* Data to use *

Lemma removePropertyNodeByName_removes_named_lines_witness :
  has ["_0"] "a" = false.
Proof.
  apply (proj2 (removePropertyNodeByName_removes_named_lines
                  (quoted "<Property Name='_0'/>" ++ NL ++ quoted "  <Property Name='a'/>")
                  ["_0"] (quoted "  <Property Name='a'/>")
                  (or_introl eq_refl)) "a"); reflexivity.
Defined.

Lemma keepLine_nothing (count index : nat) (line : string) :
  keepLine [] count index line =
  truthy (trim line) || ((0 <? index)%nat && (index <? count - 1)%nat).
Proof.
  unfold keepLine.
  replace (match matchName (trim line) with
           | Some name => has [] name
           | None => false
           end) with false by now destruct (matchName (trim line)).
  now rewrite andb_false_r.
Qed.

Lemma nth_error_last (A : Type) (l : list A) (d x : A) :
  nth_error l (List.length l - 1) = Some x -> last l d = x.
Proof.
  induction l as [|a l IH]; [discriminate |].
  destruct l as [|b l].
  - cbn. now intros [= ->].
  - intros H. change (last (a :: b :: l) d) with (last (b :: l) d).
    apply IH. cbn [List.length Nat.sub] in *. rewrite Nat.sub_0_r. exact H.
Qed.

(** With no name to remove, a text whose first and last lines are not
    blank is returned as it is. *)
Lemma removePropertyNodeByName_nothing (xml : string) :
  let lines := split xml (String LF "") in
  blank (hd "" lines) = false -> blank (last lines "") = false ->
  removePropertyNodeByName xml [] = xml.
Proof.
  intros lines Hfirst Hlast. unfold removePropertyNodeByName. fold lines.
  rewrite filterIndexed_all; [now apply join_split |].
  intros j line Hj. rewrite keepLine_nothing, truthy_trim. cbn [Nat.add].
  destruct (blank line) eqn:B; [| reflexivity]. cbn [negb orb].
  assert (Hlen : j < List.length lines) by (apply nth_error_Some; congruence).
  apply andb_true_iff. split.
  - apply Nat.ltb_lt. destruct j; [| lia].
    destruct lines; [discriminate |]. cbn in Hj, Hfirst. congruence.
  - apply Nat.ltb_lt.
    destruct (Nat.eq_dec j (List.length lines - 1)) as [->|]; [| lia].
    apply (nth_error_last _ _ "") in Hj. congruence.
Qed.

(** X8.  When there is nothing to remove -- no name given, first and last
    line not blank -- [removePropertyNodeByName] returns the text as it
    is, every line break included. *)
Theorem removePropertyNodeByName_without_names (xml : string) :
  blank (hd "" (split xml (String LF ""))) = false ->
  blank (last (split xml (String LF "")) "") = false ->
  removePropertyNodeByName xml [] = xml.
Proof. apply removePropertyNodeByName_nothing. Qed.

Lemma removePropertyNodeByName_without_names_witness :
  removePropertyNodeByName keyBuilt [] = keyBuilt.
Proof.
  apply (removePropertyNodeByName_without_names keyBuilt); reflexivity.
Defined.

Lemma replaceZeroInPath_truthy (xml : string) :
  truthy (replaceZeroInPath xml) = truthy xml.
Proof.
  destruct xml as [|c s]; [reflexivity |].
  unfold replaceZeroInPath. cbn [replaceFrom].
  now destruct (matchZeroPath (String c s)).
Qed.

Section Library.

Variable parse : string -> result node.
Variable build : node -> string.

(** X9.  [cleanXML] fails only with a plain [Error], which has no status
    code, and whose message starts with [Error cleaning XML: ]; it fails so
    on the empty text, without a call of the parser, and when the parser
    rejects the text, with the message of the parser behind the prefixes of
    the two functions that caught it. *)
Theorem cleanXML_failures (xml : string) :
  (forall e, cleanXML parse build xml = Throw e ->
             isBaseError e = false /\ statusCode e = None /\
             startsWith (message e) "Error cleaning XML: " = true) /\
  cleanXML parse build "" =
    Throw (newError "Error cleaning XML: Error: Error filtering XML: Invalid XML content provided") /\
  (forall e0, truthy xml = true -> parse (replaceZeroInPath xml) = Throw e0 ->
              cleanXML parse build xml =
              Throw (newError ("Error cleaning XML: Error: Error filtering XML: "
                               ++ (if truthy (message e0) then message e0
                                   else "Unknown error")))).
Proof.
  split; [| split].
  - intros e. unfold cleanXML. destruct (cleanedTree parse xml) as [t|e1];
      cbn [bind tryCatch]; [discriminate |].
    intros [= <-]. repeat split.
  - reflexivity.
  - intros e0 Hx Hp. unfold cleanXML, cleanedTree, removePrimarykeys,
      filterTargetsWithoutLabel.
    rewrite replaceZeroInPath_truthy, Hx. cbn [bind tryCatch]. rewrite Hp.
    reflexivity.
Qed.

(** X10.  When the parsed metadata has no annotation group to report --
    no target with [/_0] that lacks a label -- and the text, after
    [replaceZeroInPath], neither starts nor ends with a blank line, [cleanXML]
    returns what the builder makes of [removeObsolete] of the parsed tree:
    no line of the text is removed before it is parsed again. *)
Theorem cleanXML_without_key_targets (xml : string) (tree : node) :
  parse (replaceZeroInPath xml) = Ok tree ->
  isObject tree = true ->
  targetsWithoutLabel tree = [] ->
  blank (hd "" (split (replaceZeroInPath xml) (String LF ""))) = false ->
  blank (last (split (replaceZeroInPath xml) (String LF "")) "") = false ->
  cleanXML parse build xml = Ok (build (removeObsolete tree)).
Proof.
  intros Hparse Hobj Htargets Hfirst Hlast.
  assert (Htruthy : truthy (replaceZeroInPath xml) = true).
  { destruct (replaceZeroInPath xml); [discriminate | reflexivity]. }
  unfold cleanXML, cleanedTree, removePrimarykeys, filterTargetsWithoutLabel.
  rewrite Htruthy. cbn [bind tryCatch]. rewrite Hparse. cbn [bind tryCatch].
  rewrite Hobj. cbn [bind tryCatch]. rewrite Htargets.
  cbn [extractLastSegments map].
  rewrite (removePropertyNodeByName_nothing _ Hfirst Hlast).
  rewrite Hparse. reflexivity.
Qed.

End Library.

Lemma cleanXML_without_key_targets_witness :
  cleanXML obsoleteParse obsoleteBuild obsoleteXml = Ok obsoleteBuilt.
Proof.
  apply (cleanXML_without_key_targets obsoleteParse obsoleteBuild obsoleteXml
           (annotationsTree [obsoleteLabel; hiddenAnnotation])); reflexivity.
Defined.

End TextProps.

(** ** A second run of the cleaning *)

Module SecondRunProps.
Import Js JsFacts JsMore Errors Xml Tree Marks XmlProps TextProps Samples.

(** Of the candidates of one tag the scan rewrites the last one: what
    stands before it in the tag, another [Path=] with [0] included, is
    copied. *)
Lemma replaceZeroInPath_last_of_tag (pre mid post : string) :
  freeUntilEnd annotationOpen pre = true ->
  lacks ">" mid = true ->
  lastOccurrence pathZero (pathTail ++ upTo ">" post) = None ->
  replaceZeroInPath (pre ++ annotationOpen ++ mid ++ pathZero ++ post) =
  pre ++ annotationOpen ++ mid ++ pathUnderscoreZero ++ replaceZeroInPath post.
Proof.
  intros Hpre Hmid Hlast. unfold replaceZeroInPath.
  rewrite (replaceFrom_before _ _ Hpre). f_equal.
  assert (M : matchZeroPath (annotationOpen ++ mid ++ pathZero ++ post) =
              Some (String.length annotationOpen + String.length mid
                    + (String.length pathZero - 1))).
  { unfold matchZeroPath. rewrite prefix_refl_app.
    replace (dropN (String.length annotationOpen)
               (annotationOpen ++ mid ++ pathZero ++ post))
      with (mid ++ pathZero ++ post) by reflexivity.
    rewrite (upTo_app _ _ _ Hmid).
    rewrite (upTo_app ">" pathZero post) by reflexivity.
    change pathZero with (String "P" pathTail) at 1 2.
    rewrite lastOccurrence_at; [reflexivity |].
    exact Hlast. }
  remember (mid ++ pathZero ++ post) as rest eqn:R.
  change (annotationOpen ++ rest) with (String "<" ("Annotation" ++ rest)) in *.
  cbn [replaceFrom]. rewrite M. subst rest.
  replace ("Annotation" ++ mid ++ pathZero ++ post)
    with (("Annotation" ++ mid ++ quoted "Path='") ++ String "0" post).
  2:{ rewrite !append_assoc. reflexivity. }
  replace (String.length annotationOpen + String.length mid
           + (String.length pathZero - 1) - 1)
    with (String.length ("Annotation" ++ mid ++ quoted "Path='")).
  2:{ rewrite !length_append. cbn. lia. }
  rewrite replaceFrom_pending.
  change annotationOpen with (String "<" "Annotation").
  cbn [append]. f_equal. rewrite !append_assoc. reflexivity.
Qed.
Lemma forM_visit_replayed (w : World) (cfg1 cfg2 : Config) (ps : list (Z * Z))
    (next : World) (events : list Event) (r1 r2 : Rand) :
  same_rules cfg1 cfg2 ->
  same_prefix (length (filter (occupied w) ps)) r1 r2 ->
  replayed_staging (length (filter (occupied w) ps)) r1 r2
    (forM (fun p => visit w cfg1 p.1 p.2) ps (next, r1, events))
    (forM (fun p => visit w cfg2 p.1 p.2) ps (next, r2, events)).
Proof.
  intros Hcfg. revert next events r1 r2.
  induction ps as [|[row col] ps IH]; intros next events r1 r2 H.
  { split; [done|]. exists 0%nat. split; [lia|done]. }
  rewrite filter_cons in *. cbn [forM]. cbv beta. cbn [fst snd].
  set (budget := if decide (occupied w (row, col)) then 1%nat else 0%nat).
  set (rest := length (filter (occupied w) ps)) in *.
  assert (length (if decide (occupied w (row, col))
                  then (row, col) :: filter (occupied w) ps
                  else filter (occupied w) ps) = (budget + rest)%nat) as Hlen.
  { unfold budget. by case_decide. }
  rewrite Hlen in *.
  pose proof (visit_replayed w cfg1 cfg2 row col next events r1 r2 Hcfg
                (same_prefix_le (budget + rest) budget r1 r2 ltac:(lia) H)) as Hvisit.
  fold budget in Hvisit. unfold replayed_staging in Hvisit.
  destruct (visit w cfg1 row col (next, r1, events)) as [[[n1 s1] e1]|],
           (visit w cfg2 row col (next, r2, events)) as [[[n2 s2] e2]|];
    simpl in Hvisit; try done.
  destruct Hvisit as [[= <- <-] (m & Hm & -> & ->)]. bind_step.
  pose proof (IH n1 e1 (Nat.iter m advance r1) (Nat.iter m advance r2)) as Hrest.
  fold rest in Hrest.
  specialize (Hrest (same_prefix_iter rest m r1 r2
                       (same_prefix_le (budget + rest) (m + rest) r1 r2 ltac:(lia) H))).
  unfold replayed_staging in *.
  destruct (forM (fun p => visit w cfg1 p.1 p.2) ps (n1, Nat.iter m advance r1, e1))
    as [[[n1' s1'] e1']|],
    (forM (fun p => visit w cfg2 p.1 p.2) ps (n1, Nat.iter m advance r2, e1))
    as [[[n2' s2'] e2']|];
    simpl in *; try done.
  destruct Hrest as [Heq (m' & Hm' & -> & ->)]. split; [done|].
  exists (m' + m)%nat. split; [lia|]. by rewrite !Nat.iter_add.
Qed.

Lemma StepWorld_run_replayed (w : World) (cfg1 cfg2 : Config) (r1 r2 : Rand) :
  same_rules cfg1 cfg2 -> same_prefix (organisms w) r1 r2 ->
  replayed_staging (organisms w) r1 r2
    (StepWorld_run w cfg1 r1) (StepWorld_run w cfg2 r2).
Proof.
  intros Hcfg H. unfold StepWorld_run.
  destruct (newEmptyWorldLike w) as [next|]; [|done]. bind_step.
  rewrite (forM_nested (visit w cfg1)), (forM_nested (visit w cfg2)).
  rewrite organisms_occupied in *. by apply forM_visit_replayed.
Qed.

---

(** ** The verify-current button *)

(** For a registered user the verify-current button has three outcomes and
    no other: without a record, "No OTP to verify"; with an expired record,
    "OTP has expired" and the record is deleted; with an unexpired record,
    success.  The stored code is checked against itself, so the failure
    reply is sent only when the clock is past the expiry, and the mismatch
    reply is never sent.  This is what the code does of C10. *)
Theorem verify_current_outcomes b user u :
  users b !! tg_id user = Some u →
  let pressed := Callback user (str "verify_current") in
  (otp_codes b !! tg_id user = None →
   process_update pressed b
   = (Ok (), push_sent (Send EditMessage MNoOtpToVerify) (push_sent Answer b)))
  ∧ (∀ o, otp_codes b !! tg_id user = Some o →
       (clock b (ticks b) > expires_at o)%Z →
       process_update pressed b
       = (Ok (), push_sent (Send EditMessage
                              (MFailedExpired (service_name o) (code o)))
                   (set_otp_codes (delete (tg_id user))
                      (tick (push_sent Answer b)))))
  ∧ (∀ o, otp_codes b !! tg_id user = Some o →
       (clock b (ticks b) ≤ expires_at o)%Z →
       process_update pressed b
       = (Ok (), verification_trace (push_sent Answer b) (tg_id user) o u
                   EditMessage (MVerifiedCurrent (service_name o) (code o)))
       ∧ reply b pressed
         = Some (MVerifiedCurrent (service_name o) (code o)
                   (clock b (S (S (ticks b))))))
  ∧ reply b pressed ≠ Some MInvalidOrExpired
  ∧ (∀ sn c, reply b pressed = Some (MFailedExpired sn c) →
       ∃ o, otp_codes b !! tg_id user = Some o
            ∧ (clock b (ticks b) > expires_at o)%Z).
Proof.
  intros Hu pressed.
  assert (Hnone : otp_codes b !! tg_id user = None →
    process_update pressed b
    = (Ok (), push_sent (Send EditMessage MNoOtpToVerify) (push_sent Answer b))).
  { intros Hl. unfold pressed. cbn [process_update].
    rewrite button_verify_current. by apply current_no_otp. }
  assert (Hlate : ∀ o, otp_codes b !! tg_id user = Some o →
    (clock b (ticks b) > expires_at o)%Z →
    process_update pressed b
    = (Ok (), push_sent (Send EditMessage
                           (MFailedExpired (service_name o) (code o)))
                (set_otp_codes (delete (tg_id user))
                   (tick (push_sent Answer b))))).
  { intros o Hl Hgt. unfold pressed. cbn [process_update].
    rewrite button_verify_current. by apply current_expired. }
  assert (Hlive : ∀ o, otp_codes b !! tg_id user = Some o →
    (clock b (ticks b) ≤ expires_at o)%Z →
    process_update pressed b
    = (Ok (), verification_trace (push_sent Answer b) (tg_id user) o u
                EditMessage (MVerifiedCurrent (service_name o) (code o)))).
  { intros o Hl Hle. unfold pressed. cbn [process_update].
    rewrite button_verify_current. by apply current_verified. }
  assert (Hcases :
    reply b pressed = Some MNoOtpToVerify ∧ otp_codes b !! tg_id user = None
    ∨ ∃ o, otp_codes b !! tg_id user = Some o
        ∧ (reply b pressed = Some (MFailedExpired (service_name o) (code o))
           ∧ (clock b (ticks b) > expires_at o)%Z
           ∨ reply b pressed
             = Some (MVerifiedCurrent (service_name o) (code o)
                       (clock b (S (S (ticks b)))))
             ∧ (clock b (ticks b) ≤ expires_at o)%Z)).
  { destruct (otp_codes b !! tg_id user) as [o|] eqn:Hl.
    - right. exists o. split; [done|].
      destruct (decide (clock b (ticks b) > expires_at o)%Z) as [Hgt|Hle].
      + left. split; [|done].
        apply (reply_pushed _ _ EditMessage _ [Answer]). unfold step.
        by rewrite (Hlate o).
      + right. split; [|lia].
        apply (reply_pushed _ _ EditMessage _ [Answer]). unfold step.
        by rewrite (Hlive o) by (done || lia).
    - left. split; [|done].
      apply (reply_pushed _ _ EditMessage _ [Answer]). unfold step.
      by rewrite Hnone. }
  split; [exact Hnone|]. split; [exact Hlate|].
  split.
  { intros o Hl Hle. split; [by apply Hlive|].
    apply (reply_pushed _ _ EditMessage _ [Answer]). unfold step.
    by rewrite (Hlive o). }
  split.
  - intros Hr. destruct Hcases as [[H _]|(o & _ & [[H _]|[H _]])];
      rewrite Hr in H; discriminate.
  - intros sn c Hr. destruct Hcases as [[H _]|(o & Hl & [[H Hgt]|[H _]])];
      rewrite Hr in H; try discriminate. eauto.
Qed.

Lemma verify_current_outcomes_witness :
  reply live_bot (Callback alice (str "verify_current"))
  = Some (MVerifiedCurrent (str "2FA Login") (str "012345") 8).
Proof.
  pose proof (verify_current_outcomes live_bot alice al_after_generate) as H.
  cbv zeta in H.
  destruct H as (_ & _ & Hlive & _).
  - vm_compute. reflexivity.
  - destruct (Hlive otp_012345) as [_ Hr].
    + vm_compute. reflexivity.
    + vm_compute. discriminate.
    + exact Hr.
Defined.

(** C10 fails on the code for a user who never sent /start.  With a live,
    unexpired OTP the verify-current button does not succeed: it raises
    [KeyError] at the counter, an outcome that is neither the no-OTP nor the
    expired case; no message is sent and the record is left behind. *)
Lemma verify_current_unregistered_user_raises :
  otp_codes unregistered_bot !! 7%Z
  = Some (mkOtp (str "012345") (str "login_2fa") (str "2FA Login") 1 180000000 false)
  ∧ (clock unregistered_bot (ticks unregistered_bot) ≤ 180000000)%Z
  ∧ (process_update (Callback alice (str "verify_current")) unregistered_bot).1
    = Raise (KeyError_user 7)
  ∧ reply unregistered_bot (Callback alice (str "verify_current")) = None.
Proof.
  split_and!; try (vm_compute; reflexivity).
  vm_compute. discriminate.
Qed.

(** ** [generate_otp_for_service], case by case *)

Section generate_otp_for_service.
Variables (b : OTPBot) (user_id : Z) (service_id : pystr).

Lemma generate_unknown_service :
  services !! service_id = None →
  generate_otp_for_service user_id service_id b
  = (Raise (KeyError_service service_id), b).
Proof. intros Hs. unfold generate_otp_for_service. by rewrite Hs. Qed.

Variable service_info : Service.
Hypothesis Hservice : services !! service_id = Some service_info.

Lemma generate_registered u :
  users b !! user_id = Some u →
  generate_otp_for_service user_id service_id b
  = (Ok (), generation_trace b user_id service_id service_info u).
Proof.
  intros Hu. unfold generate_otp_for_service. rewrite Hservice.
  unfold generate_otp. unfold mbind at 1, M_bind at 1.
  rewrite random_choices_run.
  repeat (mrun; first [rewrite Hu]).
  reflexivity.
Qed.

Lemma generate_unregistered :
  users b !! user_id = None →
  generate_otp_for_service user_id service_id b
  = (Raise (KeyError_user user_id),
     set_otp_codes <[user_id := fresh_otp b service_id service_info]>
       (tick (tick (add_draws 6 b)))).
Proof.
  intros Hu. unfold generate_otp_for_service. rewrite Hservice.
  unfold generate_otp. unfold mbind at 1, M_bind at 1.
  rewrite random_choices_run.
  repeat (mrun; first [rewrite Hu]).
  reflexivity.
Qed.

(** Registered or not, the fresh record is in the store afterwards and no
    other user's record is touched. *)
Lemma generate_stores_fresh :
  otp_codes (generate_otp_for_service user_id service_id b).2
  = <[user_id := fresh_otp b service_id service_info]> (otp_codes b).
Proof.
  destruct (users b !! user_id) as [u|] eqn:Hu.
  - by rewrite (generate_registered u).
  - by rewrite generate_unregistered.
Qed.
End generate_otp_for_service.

---

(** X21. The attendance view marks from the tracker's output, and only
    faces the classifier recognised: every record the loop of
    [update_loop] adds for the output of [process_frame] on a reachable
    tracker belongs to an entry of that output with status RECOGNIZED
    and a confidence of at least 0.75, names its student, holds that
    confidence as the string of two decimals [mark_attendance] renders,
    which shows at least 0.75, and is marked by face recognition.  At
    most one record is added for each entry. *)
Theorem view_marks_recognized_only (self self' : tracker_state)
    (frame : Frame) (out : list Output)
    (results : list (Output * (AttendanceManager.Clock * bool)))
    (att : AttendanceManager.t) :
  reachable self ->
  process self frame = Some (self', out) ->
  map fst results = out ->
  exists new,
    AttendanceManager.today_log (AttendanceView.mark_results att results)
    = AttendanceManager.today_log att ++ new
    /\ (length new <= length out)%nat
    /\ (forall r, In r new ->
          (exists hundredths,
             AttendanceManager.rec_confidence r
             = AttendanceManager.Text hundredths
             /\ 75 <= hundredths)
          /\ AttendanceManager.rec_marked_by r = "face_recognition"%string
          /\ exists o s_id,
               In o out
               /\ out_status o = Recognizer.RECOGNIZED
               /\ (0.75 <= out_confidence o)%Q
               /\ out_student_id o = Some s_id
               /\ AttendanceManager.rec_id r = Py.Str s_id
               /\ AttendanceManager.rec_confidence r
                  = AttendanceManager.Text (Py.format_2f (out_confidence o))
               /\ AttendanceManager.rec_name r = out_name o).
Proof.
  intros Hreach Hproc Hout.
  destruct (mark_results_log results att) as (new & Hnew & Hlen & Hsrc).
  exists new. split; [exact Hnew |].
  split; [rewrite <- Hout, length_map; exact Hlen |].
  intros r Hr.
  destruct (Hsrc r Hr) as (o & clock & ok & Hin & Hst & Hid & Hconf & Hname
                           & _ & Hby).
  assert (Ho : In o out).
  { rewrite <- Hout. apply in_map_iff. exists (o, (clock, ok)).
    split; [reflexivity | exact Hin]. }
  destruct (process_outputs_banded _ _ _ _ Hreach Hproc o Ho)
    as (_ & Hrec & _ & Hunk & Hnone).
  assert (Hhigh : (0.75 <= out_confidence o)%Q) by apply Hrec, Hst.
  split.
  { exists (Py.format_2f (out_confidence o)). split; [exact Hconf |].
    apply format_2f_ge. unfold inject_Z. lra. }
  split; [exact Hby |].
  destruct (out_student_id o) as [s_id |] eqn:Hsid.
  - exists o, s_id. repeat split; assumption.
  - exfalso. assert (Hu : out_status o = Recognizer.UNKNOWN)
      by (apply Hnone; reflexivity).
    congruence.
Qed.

* Instructions to follow *
Looking only at the listing, say how many lines include "Answer"; reply with the number alone.

* Exercise result *
10